As Susan Wright, senior sustainability specialist at the San Mateo County Office of Sustainability, put it: “The topic of electrifying existing homes is getting a lot of attention right now, and great work is being done by a variety of organizations. We were eager to take a step back to look at the whole system to identify areas where coordinating efforts regionally could move things along faster.”

Diagram shows Home Electrification Causal Loop
Systems diagram

This causal loop diagram illustrates the cause and effect relationships among the key variables impacting the goal of electrifying home appliances and heating/cooling systems. Red arrows represent an inverse relationship (when one variable increases, the variable it affects decreases and vice versa) while blue arrows indicate a direct causal relationship (the variables both increase or decrease together). The diagram helps reveal the most impactful points of intervention. The “busiest” nodes suggest that moving the system would involve affecting costs, motivating consumers and preparing contractors. Using these results, our stakeholder group focused on the overcoming challenges in three areas: technical challenges; structural issues; and mental models.

Technical challenges to electrifying homes

We have the technology we need to solve our climate crisis; it’s just that implementing that technology poses technical challenges.

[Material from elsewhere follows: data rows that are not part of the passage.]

(* ===== verification/LibcSort.v ===== *)
(** The Bentley-McIlroy quicksort of [coregrind/m_libcbase.c], behind
    [VG_(ssort)].  An array is a function from element indices; a [Char*]
    into it is the index of the element it points to, so that [es], the size
    of an element, does not appear: exchanging two elements byte by byte or
    word by word ([bm_swapfunc]) exchanges the elements. *)
From stdpp Require Import base list.
From Stdlib Require Import ZArith Lia.
From S2P Require Import Prelude.
Open Scope Z_scope.

Section Sort.
Context {A : Type} (cmp : A -> A -> Z).

Definition array := Z -> A.

(** [BM_SWAP] *)
Definition swap (m : array) (i j : Z) : array :=
  fun x => if x =? i then m j else if x =? j then m i else m x.

(** [BM_VECSWAP]: [n] elements from [a] with [n] elements from [b] *)
Fixpoint vecswap (n : nat) (m : array) (a b : Z) : array :=
  match n with O => m | S n => vecswap n (swap m a b) (a + 1) (b + 1) end.

Definition bm_med3 (m : array) (a b c : Z) : Z :=
  if cmp (m a) (m b) <? 0
  then (if cmp (m b) (m c) <? 0 then b else if cmp (m a) (m c) <? 0 then c else a)
  else (if 0 <? cmp (m b) (m c) then b else if 0 <? cmp (m a) (m c) then c else a).

(** The insertion sort for fewer than seven elements *)
Fixpoint sink (fuel : nat) (m : array) (a pl : Z) : array :=
  match fuel with
  | O => m
  | S fuel =>
      if (a <? pl) && (0 <? cmp (m (pl - 1)) (m pl))
      then sink fuel (swap m pl (pl - 1)) a (pl - 1) else m
  end.

Fixpoint insertion (k : nat) (m : array) (a pm : Z) : array :=
  match k with
  | O => m
  | S k => insertion k (sink (Z.to_nat (pm - a)) m a pm) a (pm + 1)
  end.

(** The pivot: a copy of the element ([swaptype] 0), or the element at
    the start of the array, read again at every comparison *)
Definition pv (pivot : option A) (a : Z) (m : array) : A :=
  match pivot with Some v => v | None => m a end.

Record part := mk_part { arr : array; pa : Z; pb : Z; pc : Z; pd : Z }.

(** [while (pb <= pc && (r = cmp(pb, pv)) <= 0)] *)
Fixpoint scan_up (fuel : nat) (pivot : option A) (a : Z) (s : part) : part :=
  match fuel with
  | O => s
  | S fuel =>
      if (pb s <=? pc s) then
        let r := cmp (arr s (pb s)) (pv pivot a (arr s)) in
        if r <=? 0 then
          if r =? 0
          then scan_up fuel pivot a
                 (mk_part (swap (arr s) (pa s) (pb s)) (pa s + 1) (pb s + 1) (pc s) (pd s))
          else scan_up fuel pivot a (mk_part (arr s) (pa s) (pb s + 1) (pc s) (pd s))
        else s
      else s
  end.

(** [while (pc >= pb && (r = cmp(pc, pv)) >= 0)] *)
Fixpoint scan_down (fuel : nat) (pivot : option A) (a : Z) (s : part) : part :=
  match fuel with
  | O => s
  | S fuel =>
      if (pb s <=? pc s) then
        let r := cmp (arr s (pc s)) (pv pivot a (arr s)) in
        if 0 <=? r then
          if r =? 0
          then scan_down fuel pivot a
                 (mk_part (swap (arr s) (pc s) (pd s)) (pa s) (pb s) (pc s - 1) (pd s - 1))
          else scan_down fuel pivot a (mk_part (arr s) (pa s) (pb s) (pc s - 1) (pd s))
        else s
      else s
  end.

(** The partition loop [for (;;)] *)
Fixpoint partition (fuel : nat) (pivot : option A) (a : Z) (s : part) : part :=
  match fuel with
  | O => s
  | S fuel =>
      let steps := Z.to_nat (pc s - pb s + 1) in
      let s := scan_up steps pivot a s in
      let s := scan_down steps pivot a s in
      if pc s <? pb s then s
      else partition fuel pivot a
             (mk_part (swap (arr s) (pb s) (pc s)) (pa s) (pb s + 1) (pc s - 1) (pd s))
  end.

(** The index of the pivot element *)
Definition choose (m : array) (a n : Z) : Z :=
  let pm := a + n / 2 in
  if 7 <? n then
    let pl := a in
    let pn := a + (n - 1) in
    let '(pl, pm, pn) :=
      if 40 <? n then
        let s := n / 8 in
        (bm_med3 m pl (pl + s) (pl + 2 * s), bm_med3 m (pm - s) pm (pm + s),
         bm_med3 m (pn - 2 * s) (pn - s) pn)
      else (pl, pm, pn) in
    bm_med3 m pl pm pn
  else pm.

(** [by_value]: [swaptype] is 0, elements are aligned words. *)
Fixpoint bm_qsort (fuel : nat) (by_value : bool) (m : array) (a n : Z) : array :=
  match fuel with
  | O => m
  | S fuel =>
      if n <? 7 then insertion (Z.to_nat (n - 1)) m a (a + 1) else
      let pm := choose m a n in
      let '(m, pivot) := if by_value then (m, Some (m pm)) else (swap m a pm, None) in
      let s := partition (Z.to_nat n) pivot a (mk_part m a a (a + (n - 1)) (a + (n - 1))) in
      let pn := a + n in
      let k := Z.min (pa s - a) (pb s - pa s) in
      let m := vecswap (Z.to_nat k) (arr s) a (pb s - k) in
      let k := Z.min (pd s - pc s) (pn - pd s - 1) in
      let m := vecswap (Z.to_nat k) m (pb s) (pn - k) in
      let s1 := pb s - pa s in
      let s2 := pd s - pc s in
      if s1 <? s2 then
        let m := if 1 <? s1 then bm_qsort fuel by_value m a s1 else m in
        if 1 <? s2 then bm_qsort fuel by_value m (pn - s2) s2 else m
      else
        let m := if 1 <? s2 then bm_qsort fuel by_value m (pn - s2) s2 else m in
        if 1 <? s1 then bm_qsort fuel by_value m a s1 else m
  end.

(** Every partition leaves out the pivot, so the number of elements is
    enough fuel. *)
Definition ssort (by_value : bool) (m : array) (base nmemb : Z) : array :=
  bm_qsort (S (Z.to_nat nmemb)) by_value m base nmemb.
End Sort.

While not insurmountable, these barriers are daunting enough to dramatically slow the process of switching from gas to electric in existing homes. Many older homes, for example, are insufficiently wired to handle additional, higher power (think amps and volts) mechanical systems. Even switching from a gas water heater to an electric one can trip the need for expanded electrical panels for homeowners. (Author’s note: I’m in the process of doing so in my home.)

In other cases, the costs of purchasing electric appliances such as heat pump space heaters and the wiring and venting changes needed to install them lead to more extended remodeling than initially anticipated. Homeowners we talked with were also frustrated because few contractors in the area had the combined knowledge of plumbing and electrical systems required and tended to give high bids. 

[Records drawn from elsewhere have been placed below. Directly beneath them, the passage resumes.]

(** [insertIndexXA] inserts the element before the index. *)
Lemma wp_insertIndexXA xa s i p (Q : XArray -> st -> Prop) : xa_ok s xa -> source s xa p ->
  0 <= i <= usedsizeE xa ->
  (forall xa' s', xa_ok s' xa' -> frame s s' xa xa' -> usedsizeE xa' = usedsizeE xa + 1 ->
     elemSzB xa' = elemSzB xa -> xsorted xa' = false ->
     contents (mem s') xa' = take (Z.to_nat (i * elemSzB xa)) (contents (mem s) xa) ++
       bytes_at (mem s) p (Z.to_nat (elemSzB xa)) ++
       drop (Z.to_nat (i * elemSzB xa)) (contents (mem s) xa) -> Q xa' s') ->
  wp (insertIndexXA xa i p) s Q.
Proof using All.
  intros Hok (Hp & Hlive & Hap) Hi HQ. pose proof Hok as (_ & He & Hu & _). unfold insertIndexXA.
  apply wp_bind, wp_assert; [apply Z.leb_le; lia|].
  apply wp_bind, wp_assert; [apply Z.leb_le; lia|].
  apply wp_bind, wp_assert; [apply andb_true_intro; split; apply Z.leb_le; lia|].
  apply wp_bind, wp_ensureSpace; [done|].
  intros xa1 s1 Hok1 F1 Hlt Eu Ee Ec Es Econt. pose proof Hok1 as (Hm1 & He1 & Hu1 & Ha1).
  destruct (decide (totsizeE xa1 = 0)); [lia|]. destruct Ha1 as [Ha1 _].
  apply wp_bind, wp_assert; [apply Z.ltb_lt; lia|].
  apply wp_bind, wp_assert; [apply negb_true_iff, Z.eqb_neq; lia|].
  destruct (F1 p _ Hlive Hap) as (_ & Hap1 & Ep). rewrite <- Econt, <- Ee in HQ.
  rewrite take_contents, drop_contents in HQ by lia. rewrite Ee in HQ.
  destruct (slot_bounds xa1 i He1 ltac:(lia)) as [B1 B2].
  set (e := elemSzB xa1) in *. assert (elemSzB xa = e) as Ee' by done. rewrite Ee' in *.
  assert (i * e <= usedsizeE xa1 * e) as Hie by (apply Z.mul_le_mono_nonneg_r; lia).
  (* the elements after the index move up *)
  set (m2 := if i <? usedsizeE xa1
             then memmove (mem s1) (arr xa1 + (i + 1) * e) (arr xa1 + (i + 0) * e) ((usedsizeE xa1 - i) * e)
             else mem s1).
  assert (mem_eq m2 (copy (mem s1) (arr xa1 + (i + 1) * e) (arr xa1 + i * e) ((usedsizeE xa1 - i) * e)))
    as Hmv.
  { unfold m2. rewrite Z.add_0_r. destruct (Z.ltb_spec i (usedsizeE xa1)).
    - apply memmove_copy. nia.
    - replace (usedsizeE xa1 - i) with 0 by lia. intros x. unfold copy.
      destruct (Z.leb_spec (arr xa1 + (i + 1) * e) x),
        (Z.ltb_spec x (arr xa1 + (i + 1) * e + 0 * e)); cbn [andb]; (done || lia). }
  apply wp_bind. match goal with |- wp ?c s1 _ => assert (c s1 = Some (tt, mk_st m2 (heap s1))) as Ec2 end.
  { unfold m2. destruct (i <? usedsizeE xa1); [done|]. by destruct s1. }
  unfold wp at 1. rewrite Ec2. clear Ec2. apply wp_bind, wp_on_mem, wp_ret. cbn [mem heap].
  pose proof (copy_bytes_ok _ _ _ _ _ Hm1 Hmv) as Hm2.
  pose proof (memcpy_copy m2 (arr xa1 + i * e) p e Hm2 ltac:(lia) ltac:(destruct Hap1; lia)) as Hc.
  set (m3 := memcpy m2 _ _ _) in *.
  assert (forall x, x < arr xa1 + i * e \/ arr xa1 + (usedsizeE xa1 + 1) * e <= x -> m3 x = mem s1 x)
    as Hout.
  { intros x Hx. rewrite (copy_outside _ _ _ _ _ x Hc) by lia.
    apply (copy_outside _ _ _ _ _ x Hmv). lia. }
  destruct (write_inside xa1 s1 m3 (arr xa1 + i * e) ((usedsizeE xa1 + 1 - i) * e)
    (usedsizeE xa1 + 1) false Hok1 (copy_bytes_ok _ _ _ _ _ Hm2 Hc)) as [Hok2 F2];
    [intros x Hx; apply Hout; lia|lia|unfold cap; fold e; nia|lia|lia|].
  apply HQ; [done|by eapply frame_trans|cbn; lia|done|done|].
  rewrite (contents_split m3 _ i) by (cbn; lia). cbn [set_used arr usedsizeE elemSzB]. fold e.
  f_equal; [apply bytes_at_ext; intros x Hx; apply Hout; lia|].
  replace (Z.to_nat ((usedsizeE xa1 + 1 - i) * e)) with
    (Z.to_nat e + Z.to_nat ((usedsizeE xa1 - i) * e))%nat by nia.
  rewrite bytes_at_app. f_equal.
  - rewrite (copy_at _ _ _ _ _ _ Hc) by lia. rewrite (copy_off _ _ _ _ _ _ _ Hmv).
    + apply bytes_at_ext. intros x Hx. apply Ep. lia.
    + assert (cap xa1 = totsizeE xa1 * e) as Ecap by done. rewrite Ecap in *.
      destruct Hap1 as [|[|]]; [lia|lia|]. nia.
  - rewrite (copy_off _ _ _ _ _ _ _ Hc) by lia.
    replace (arr xa1 + i * e + Z.of_nat (Z.to_nat e)) with (arr xa1 + (i + 1) * e) by lia.
    apply (copy_at _ _ _ _ _ _ Hmv). lia.
Qed.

Structural issues caused by market trends and policy implementation

Addressing only the technical challenges, however, still leaves us in the place of nibbling around the edges of a problem. Systems thinkers know to look at the structure of the system in which the problem exists to understand the larger forces at play that keep the system operating as it is. As participants examined some of these forces, they realized that market forces, public policies and even regulations were presenting larger barriers to the changes they were seeking. Homeowners are rightfully nervous about switching from natural gas to electricity given the price difference in the two energy sources and the decreasing reliability of the electrical grid in California over the last decade. It’s challenging to convince the public to switch from gas to electric when power outages are becoming more frequent.

While California leads the nation in climate policies, we learned that those policies are not always consistently implemented from jurisdiction to jurisdiction, creating confusion among homeowners and contractors. Additionally, the implementation of some policies created ripple effects in terms of more complicated approval processes, additional paperwork and added inspection requirements that discourage the very projects the regulation was intended to foster. The same was found to be true even with the many financial assistance mechanisms created to support the change. While rebates and incentives are available for various home electrification projects, they are inconsistently applied, inadequate to cover the incremental cost of an electric appliance and time-consuming to apply for. Contractors mentioned that the labor required to complete rebate paperwork often outweighs the incentive value itself. Finally, how can equity issues be addressed, so that all homeowners can participate in the climate transition?A systems-mapping approach can reveal recommendations for many sustainability and social justice problems, which are by definition multi-stakeholder.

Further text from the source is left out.